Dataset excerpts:
-- Opening Marker --

(* ===== verification/LocalAPIProps.v ===== *)
(** Properties of the local HTTP API: who may read data, who may run commands,
    and what they may do. *)
From S2P Require Import Prelude GoStrings GoPath GoTime Types Interfaces Policy Store LocalDB.
From S2P Require Import Supervisor DesiredState Relay RelayProps NetAddr LocalAPI.
From Stdlib Require Import Ascii.

Local Open Scope Z_scope.

(** ** Admission *)

(** The clients that an allowlist admits. *)
Definition listed (raw : string) (ip : IP) : Prop :=
  ip = IP4 2130706433 \/ ip = IP6 1
  \/ exists cidr net, cidr ∈ Split raw ","%char /\ ParseCIDR (TrimSpace cidr) = Some net
                      /\ NetContains net ip = true.

Lemma loopback_parsed :
  ParseCIDR "127.0.0.1/32" = Some loopback /\ ParseCIDR "::1/128" = Some loopback6.
Proof. by vm_compute. Qed.

Lemma loopback_only ip :
  NetContains loopback ip || NetContains loopback6 ip = true <-> ip = IP4 2130706433 \/ ip = IP6 1.
Proof.
  destruct ip as [n|n]; cbn [NetContains loopback loopback6 orb]; rewrite ?orb_false_r, full_width, Z.eqb_eq;
    (split; [intros ->; auto|intros [[=]|[=]]; done]).
Qed.

Lemma allowlist_spec raw ip :
  existsb (fun net => NetContains net ip) (parseAllowedCIDRs raw) = true <-> listed raw ip.
Proof.
  unfold parseAllowedCIDRs, listed. destruct (String.eqb_spec raw "") as [->|Hr].
  - cbn [existsb]. rewrite orb_false_r, loopback_only. split; [naive_solver|].
    intros [|[|(cidr & net & Hc & Hp & _)]]; [auto..|]. cbn in Hc. apply list_elem_of_singleton in Hc as ->. done.
  - rewrite existsb_app. cbn [existsb]. rewrite orb_false_r, orb_true_iff, loopback_only, existsb_exists.
    split.
    + intros [[|]|(net & Hin & Hn)]; [auto..|]. right. right. apply list_elem_of_In, list_elem_of_omap in Hin
        as (cidr & Hc & Hp). exists cidr, net. by destruct (String.eqb (TrimSpace cidr) "").
    + intros [|[|(cidr & net & Hc & Hp & Hn)]]; [auto..|]. right. exists net. split; [|done].
      apply list_elem_of_In, list_elem_of_omap. exists cidr. split; [done|].
      destruct (String.eqb_spec (TrimSpace cidr) "") as [E|]; [by rewrite E in Hp|done].
Qed.

(** ** Handlers *)

Section Api.
Context {Wk St : Type} `{!WorkerOps Wk, !StoreOps St}.
Context (view : nat -> Supervisor (Wk:=Wk) (St:=St)) (network : nat -> http_outcome)
        (probe : nat -> string -> result ProbeError ProbeOutcome) (adapter_base : nat -> string -> string)
        (marshal : payload -> option buf) (unmarshal : buf -> option (option payload))
        (valid_request : string -> string -> bool) (text : buf -> string).
Context {blob : Type} (open_blob : blob -> option payload) (stamp_text : stamp -> string).
Context (decode_command : buf -> option RelayCommand) (generateID : nat -> string) (HostVersion : string).
Context (s : LocalAPIServer (nat -> LocalDB.LocalDB blob)) (q : HttpRequest).

Abbreviation serve := (mux view network probe adapter_base marshal unmarshal valid_request text open_blob
  stamp_text decode_command generateID HostVersion s).
Abbreviation execute := (handleExecute view network probe adapter_base marshal unmarshal valid_request text
  decode_command generateID s).

Definition admitted : Prop :=
  exists ip, realIP q = Some ip /\ existsb (fun net => NetContains net ip) (la_allowedNets s) = true.

(** The command that a request asks for: complete, and decoded from its body up
    to an identifier made up for it. *)
Definition commands_from (rh : RelayHandler) (cmd : RelayCommand) : Prop :=
  la_relayHandler s = Some rh
  /\ (exists c, decode_command (hr_Body q) = Some c /\ (cmd = c \/ exists id, cmd = with_id id c))
  /\ rc_Platform cmd <> "" /\ rc_Method cmd <> "" /\ rc_Path cmd <> "" /\ rc_TargetProfileID cmd <> "".

(** What a reply that is not a success carries. *)
Definition discreet (r : HttpReply) : Prop :=
  rp_JSON r = None \/ exists msg, rp_JSON r = Some (error_json msg).

(** From [t0] on, [m] adds the events [evs], and they and the reply satisfy [Q]. *)
Definition serves (t0 : nat) (m : M relay HttpReply) (Q : HttpReply -> list relay_event -> Prop) : Prop :=
  forall st, (t0 <= rl_tick st)%nat ->
    exists evs, rl_events (exec m st) = rl_events st ++ evs /\ Q (fst (m st)) evs.

Lemma serves_ret t0 r (Q : HttpReply -> list relay_event -> Prop) : Q r [] -> serves t0 (mret r) Q.
Proof. intros H st _. exists []. by rewrite app_nil_r. Qed.

Lemma serves_observe {A} t0 (f : nat -> A) k (Q : HttpReply -> list relay_event -> Prop) :
  (forall a, serves t0 (k a) Q) -> serves t0 (observe f ≫= k) Q.
Proof. intros H st Hst. apply (H (f (rl_tick st)) (tick_relay st)). cbn. lia. Qed.

Lemma serves_weaken t0 m (Q Q' : HttpReply -> list relay_event -> Prop) :
  serves t0 m Q -> (forall r evs, Q r evs -> Q' r evs) -> serves t0 m Q'.
Proof. intros H HQ st Hst. destruct (H st Hst) as (evs & H1 & H2). eauto. Qed.

(** A handler that only reads. *)
Definition reads (r : HttpReply) (evs : list relay_event) : Prop := evs = [] /\ (rp_Status r <> 200 -> discreet r).

Lemma reads_error status msg : reads (writeError status msg) [].
Proof. split; [done|]. intros _. right. by exists msg. Qed.
Lemma reads_ok body : reads (reply 200 body) [].
Proof. by split. Qed.

Lemma health_reads t0 : serves t0 (handleHealth view HostVersion s q) reads.
Proof.
  unfold handleHealth. destruct (negb _); [apply serves_ret, reads_error|].
  apply serves_observe. intros state. destruct (la_db s) as [db|].
  - apply serves_observe. intros stats. apply serves_observe. intros c. apply serves_ret, reads_ok.
  - change (mret VNil ≫= ?k) with (k VNil). apply serves_observe. intros c. apply serves_ret, reads_ok.
Qed.

Lemma targets_reads t0 : serves t0 (handleTargets view q) reads.
Proof.
  unfold handleTargets. destruct (negb _); [apply serves_ret, reads_error|].
  apply serves_observe. intros state. apply serves_ret, reads_ok.
Qed.

Lemma route_reads t0 : serves t0 (handleTargetRoute view open_blob stamp_text s q) reads.
Proof.
  unfold handleTargetRoute. destruct (negb _); [apply serves_ret, reads_error|].
  destruct (Split _ _) as [|id [|action l]]; [apply serves_ret, reads_error..|].
  destruct (String.eqb _ _); [|apply serves_ret, reads_error].
  unfold handleSnapshot. destruct (la_db s) as [db|]; [|apply serves_ret, reads_error].
  apply serves_observe. intros [[[p at_]|]|e]; [|apply serves_ret, reads_error..].
  apply serves_observe. intros states. apply serves_ret, reads_ok.
Qed.

(** The command endpoint: effects of one command that the relay handler allows. *)
Definition executes (t0 : nat) (r : HttpReply) (evs : list relay_event) : Prop :=
  (rp_Status r <> 200 -> discreet r)
  /\ (evs = [] \/ hr_Method q = "POST" /\ exists rh cmd, commands_from rh cmd
        /\ Forall (allowed view adapter_base rh t0 True [cmd]) evs).

Lemma execute_executes t0 : serves t0 (execute q) (executes t0).
Proof.
  assert (Herr : forall status msg, executes t0 (writeError status msg) []).
  { split; [|by left]. intros _. right. by exists msg. }
  unfold handleExecute. destruct (String.eqb_spec (hr_Method q) "POST") as [Em|]; cbn [negb];
    [|by apply serves_ret].
  destruct (la_relayHandler s) as [rh|] eqn:Erh; [|by apply serves_ret].
  destruct (decode_command (hr_Body q)) as [c|] eqn:Ec; [|by apply serves_ret].
  assert (H : forall cmd, cmd = c \/ (exists id, cmd = with_id id c) ->
    serves t0 (if String.eqb (rc_Platform cmd) "" || String.eqb (rc_Method cmd) "" || String.eqb (rc_Path cmd) ""
        || String.eqb (rc_TargetProfileID cmd) ""
      then mret (writeError 400 "platform, method, path, and target_profile_id are required")
      else
        result ← executeCommand view network probe adapter_base marshal unmarshal valid_request text rh cmd;
        mret (reply 200 {[ "ok" := VBool (String.eqb (rr_ErrorMessage result) ""); "id" := VString (rr_ID result);
                           "response_status" := VInt (rr_ResponseStatus result);
                           "response_data" := data_value (rr_ResponseData result);
                           "error_message" := VString (rr_ErrorMessage result);
                           "duration_ms" := VInt64 (rr_DurationMs result) ]})) (executes t0)).
  { intros cmd Hcmd.
    destruct (String.eqb_spec (rc_Platform cmd) ""); [by apply serves_ret|].
    destruct (String.eqb_spec (rc_Method cmd) ""); [by apply serves_ret|].
    destruct (String.eqb_spec (rc_Path cmd) ""); [by apply serves_ret|].
    destruct (String.eqb_spec (rc_TargetProfileID cmd) ""); [by apply serves_ret|]. cbn [orb].
    intros st Hst. pose proof (executeCommand_safe view network probe adapter_base marshal unmarshal
      valid_request text rh t0 True [cmd] cmd (list_elem_of_here _ _) (or_intror I) st Hst) as (_ & evs & He & Hall).
    exists evs. rewrite exec_bind, fst_bind. split; [exact He|]. split; [done|]. right. split; [done|].
    exists rh, cmd. split; [|done]. split; [done|]. split; [by exists c|done]. }
  destruct (String.eqb (rc_ID c) "").
  - intros st Hst. exact (H (with_id (generateID (rl_tick st)) c) (or_intror (ex_intro _ _ eq_refl))
      (tick_relay st) (Nat.le_trans _ _ _ Hst (Nat.le_succ_diag_r _))).
  - change (mret c ≫= ?k) with (k c). apply H. by left.
Qed.

(** What a reply says about its request. *)
Definition access_ok (t0 : nat) (r : HttpReply) (evs : list relay_event) : Prop :=
  (rp_Status r <> 200 -> discreet r)
  /\ (rp_Status r = 200 -> admitted /\ (hr_Path q = "/v1/health" \/ hr_Token q = la_token s))
  /\ (evs = [] \/ hr_Path q = "/v1/execute" /\ hr_Method q = "POST" /\ admitted /\ hr_Token q = la_token s
        /\ exists rh cmd, commands_from rh cmd /\ Forall (allowed view adapter_base rh t0 True [cmd]) evs).

Lemma refused t0 r : rp_Status r <> 200 -> discreet r -> access_ok t0 r [].
Proof. intros H1 H2. split; [done|]. split; [done|]. by left. Qed.
Lemma refused_error t0 status msg : status <> 200 -> access_ok t0 (writeError status msg) [].
Proof. intros H. apply refused; [done|]. right. by exists msg. Qed.

Lemma admit_serves t0 next :
  (admitted -> serves t0 (next q) (access_ok t0)) ->
  serves t0 (preflightMiddleware (ipAllowedMiddleware s next) q) (access_ok t0).
Proof.
  intros H. unfold preflightMiddleware, ipAllowedMiddleware.
  destruct (String.eqb _ _); [apply serves_ret, refused; [done|by left]|].
  destruct (realIP q) as [ip|] eqn:Ei; [|by apply serves_ret, refused_error].
  destruct (existsb _ _) eqn:Ee; [apply H; by exists ip|by apply serves_ret, refused_error].
Qed.

Lemma guarded_serves t0 next :
  (admitted -> hr_Token q = la_token s -> serves t0 (next q) (access_ok t0)) ->
  serves t0 (preflightMiddleware (ipAllowedMiddleware s (authMiddleware s next)) q) (access_ok t0).
Proof.
  intros H. apply admit_serves. intros Ha. unfold authMiddleware.
  destruct (String.eqb_spec (hr_Token q) (la_token s)) as [E|]; cbn [negb]; [by apply H|by apply serves_ret, refused_error].
Qed.

Lemma mux_serves t0 : serves t0 (serve q) (access_ok t0).
Proof.
  unfold mux. destruct (_ && _); [apply serves_ret, refused; [done|by left]|].
  assert (Hread : forall m, serves t0 m reads -> admitted ->
    (hr_Path q = "/v1/health" \/ hr_Token q = la_token s) -> serves t0 m (access_ok t0)).
  { intros m Hm Ha Hp. apply (serves_weaken _ _ _ _ Hm). intros r evs [-> Hd].
    split; [done|]. split; [done|by left]. }
  destruct (String.eqb_spec (hr_Path q) "/v1/health") as [Ep|].
  { apply admit_serves. intros Ha. apply Hread; [apply health_reads|done|by left]. }
  destruct (String.eqb _ _); [apply guarded_serves; intros Ha Ht; apply Hread; [apply targets_reads|done|by right]|].
  destruct (HasPrefix _ _); [apply guarded_serves; intros Ha Ht; apply Hread; [apply route_reads|done|by right]|].
  destruct (String.eqb_spec (hr_Path q) "/v1/execute") as [Ep|]; [|apply serves_ret, refused; [done|by left]].
  apply guarded_serves. intros Ha Ht. apply (serves_weaken _ _ _ _ (execute_executes t0)).
  intros r evs [Hd He]. split; [done|]. split; [intros _; split; [done|by right]|].
  destruct He as [->|(Hm & rh & cmd & Hc & Hall)]; [by left|right]. eauto 10.
Qed.
End Api.

(** C10: access to the local API.  A request is answered with data only if it
    comes from the local host or from a listed network and, except for the
    health probe, carries the token; other replies carry no data.  Only a POST to
    the command endpoint by such a client has effects, and they are those of one
    complete command from its body which the relay handler allows - the same
    gates as for remote commands, but without the live-query switch. *)
Theorem api_access {Wk St : Type} `{!WorkerOps Wk, !StoreOps St}
    (view : nat -> Supervisor (Wk:=Wk) (St:=St)) network probe adapter_base marshal unmarshal valid_request text
    {blob : Type} (open_blob : blob -> option payload) stamp_text decode_command generateID HostVersion
    url_Port interfaces env_cidr env_url db token bind certDir relayHandler q st :
  let s := NewLocalAPIServer url_Port interfaces env_cidr env_url db token bind certDir relayHandler in
  let '(r, st') := mux view network probe adapter_base marshal unmarshal valid_request text open_blob
    stamp_text decode_command generateID HostVersion s q st in
  let client := exists ip, realIP q = Some ip /\ listed env_cidr ip in
  (rp_Status r = 200 -> client /\ (hr_Path q = "/v1/health" \/ hr_Token q = token))
  /\ (rp_Status r <> 200 -> rp_JSON r = None \/ exists msg, rp_JSON r = Some (error_json msg))
  /\ exists evs, rl_events st' = rl_events st ++ evs
     /\ (evs = [] \/ hr_Path q = "/v1/execute" /\ hr_Method q = "POST" /\ client /\ hr_Token q = token
           /\ exists rh cmd, commands_from decode_command s q rh cmd
                /\ Forall (allowed view adapter_base rh (rl_tick st) True [cmd]) evs).
Proof.
  intros s.
  destruct (mux_serves view network probe adapter_base marshal unmarshal valid_request text open_blob stamp_text
    decode_command generateID HostVersion s q (rl_tick st) st (le_n _)) as (evs & He & Hd & Hok & Hevs).
  revert He Hd Hok Hevs. unfold exec. destruct (mux _ _ _ _ _ _ _ _ _ _ _ _ _ s q st) as [r st'].
  cbn [fst snd]. intros He Hd Hok Hevs.
  assert (Ha : admitted s q -> exists ip, realIP q = Some ip /\ listed env_cidr ip).
  { intros (ip & H1 & H2). exists ip. split; [done|]. by apply allowlist_spec. }
  split; [intros H; destruct (Hok H); auto|]. split; [exact Hd|].
  exists evs. split; [done|]. destruct Hevs as [|(H1 & H2 & H3 & H4 & H5)]; [auto|]. right. auto 10.
Qed.

(** ** A damaged key *)

(** A key file that was only partly written makes the first start fall back to
    HTTP, but is taken for a good one at the next start. *)
Lemma partial_key_reused :
  let s := NewLocalAPIServer (Db:=unit) (fun _ => None) None "" "" None "t" "" "/c" None in
  let cert := ensureCert (key:=unit) (fun _ => Some tt) (fun _ _ _ _ => Some []) (fun _ => Some [])
    (fun t _ => buf_of t) s 0 in
  let f := Build_FS ∅ true (fun n => match n with 2%nat => IoPartial 3 | _ => IoOk end) (fun _ => []) O in
  fst (cert f) = Err "write key" /\ fst (cert (exec cert f)) = Ok tt.
Proof. by vm_compute. Qed.
Lemma startup_complete_witness :
  match demo_startup demo_env (so_fs blank_store) with
  | Continues (base, token, sv) => base <> "" /\ token <> "" /\ sv_workers sv = ∅
  | _ => False
  end.
Proof.
  pose proof (startup_complete demo_env (Wk:=unit) toy_seal toy_open (fun b => b) toy_marshal_state toy_unmarshal_state
    toy_marshal toy_unmarshal (fun _ => "key") (Ok (Build_HostKeyPair (replicate 32 x01) (replicate 32 x02)))
    (fun _ => true) (fun _ _ => HttpStatus 201 [])
    (fun _ => Ok (Build_EnrollmentResponse "0123456789abcdef" "frc_1" "lab" "" 30))
    7 "1.0.0" "linux" "amd64" "h" "0123456789" "new-host" ("a", "b") true ∅ (fun _ => 7) (fun _ => 0%Q)
    (fun _ => 0) (fun _ => 0) (fun _ => 0) (fun _ => 0) ltac:(reflexivity) toy_state_codec
    ltac:(intros kp [= <-]; split; reflexivity) [] (so_fs blank_store) eq_refl ltac:(reflexivity)) as H.
  change (startup demo_env _ _ _ _ _ _ _ _ _ _ _ _ _ _ _ _ _ _ _ _ _ _ _ _ _ _ _ _ _ _) with
    (demo_startup demo_env (so_fs blank_store)) in H.
  assert (Hc : match demo_startup demo_env (so_fs blank_store) with Continues _ => true | _ => false end = true)
    by (vm_compute; reflexivity).
  destruct (demo_startup demo_env (so_fs blank_store)) as [| |[[base token] sv]]; [discriminate Hc..|].
  destruct H as (_ & _ & _ & H1 & _ & H2 & H3 & _). split; [exact H1|]. split; [apply H2; reflexivity|exact H3].
Defined.

(** Switching a remote action off in the environment does not switch it off
    in the host: the state of an earlier start keeps it. *)
Lemma remote_flags_stick h flags :
  hc_RemoteRestartEnabled (hs_Config (with_remote (false, false) (with_remote (flags, true) h))) = true.
Proof. reflexivity. Qed.

(** A token file of fewer than eight bytes stops every start. *)
Lemma short_token_file_panics Getenv generateID f b stored :
  Getenv "FILTERREX_LOCAL_API_TOKEN" = "" -> ReadFile tokenFile f = ReadOk (b :: stored) ->
  (String.length (TrimSpace (text_of (b :: stored))) < 8)%nat ->
  local_api_token Getenv generateID true f = Panics.
Proof.
  intros He Hr Hl. unfold local_api_token. rewrite He, Hr. cbn [String.eqb negb orb]. unfold logged_token, slice_to.
  destruct (Nat.leb_spec 8 (String.length (TrimSpace (text_of (b :: stored))))) as [H|H]; [lia|done].
Qed.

-- Closing Marker --

Repeat exactly the lines above from the one with "serves t0 m Q ->" up to and including the one with "Lemma reads_error status". No other line belongs in the reply.

**Your response:**
  serves t0 m Q -> (forall r evs, Q r evs -> Q' r evs) -> serves t0 m Q'.
Proof. intros H HQ st Hst. destruct (H st Hst) as (evs & H1 & H2). eauto. Qed.

(** A handler that only reads. *)
Definition reads (r : HttpReply) (evs : list relay_event) : Prop := evs = [] /\ (rp_Status r <> 200 -> discreet r).

Lemma reads_error status msg : reads (writeError status msg) [].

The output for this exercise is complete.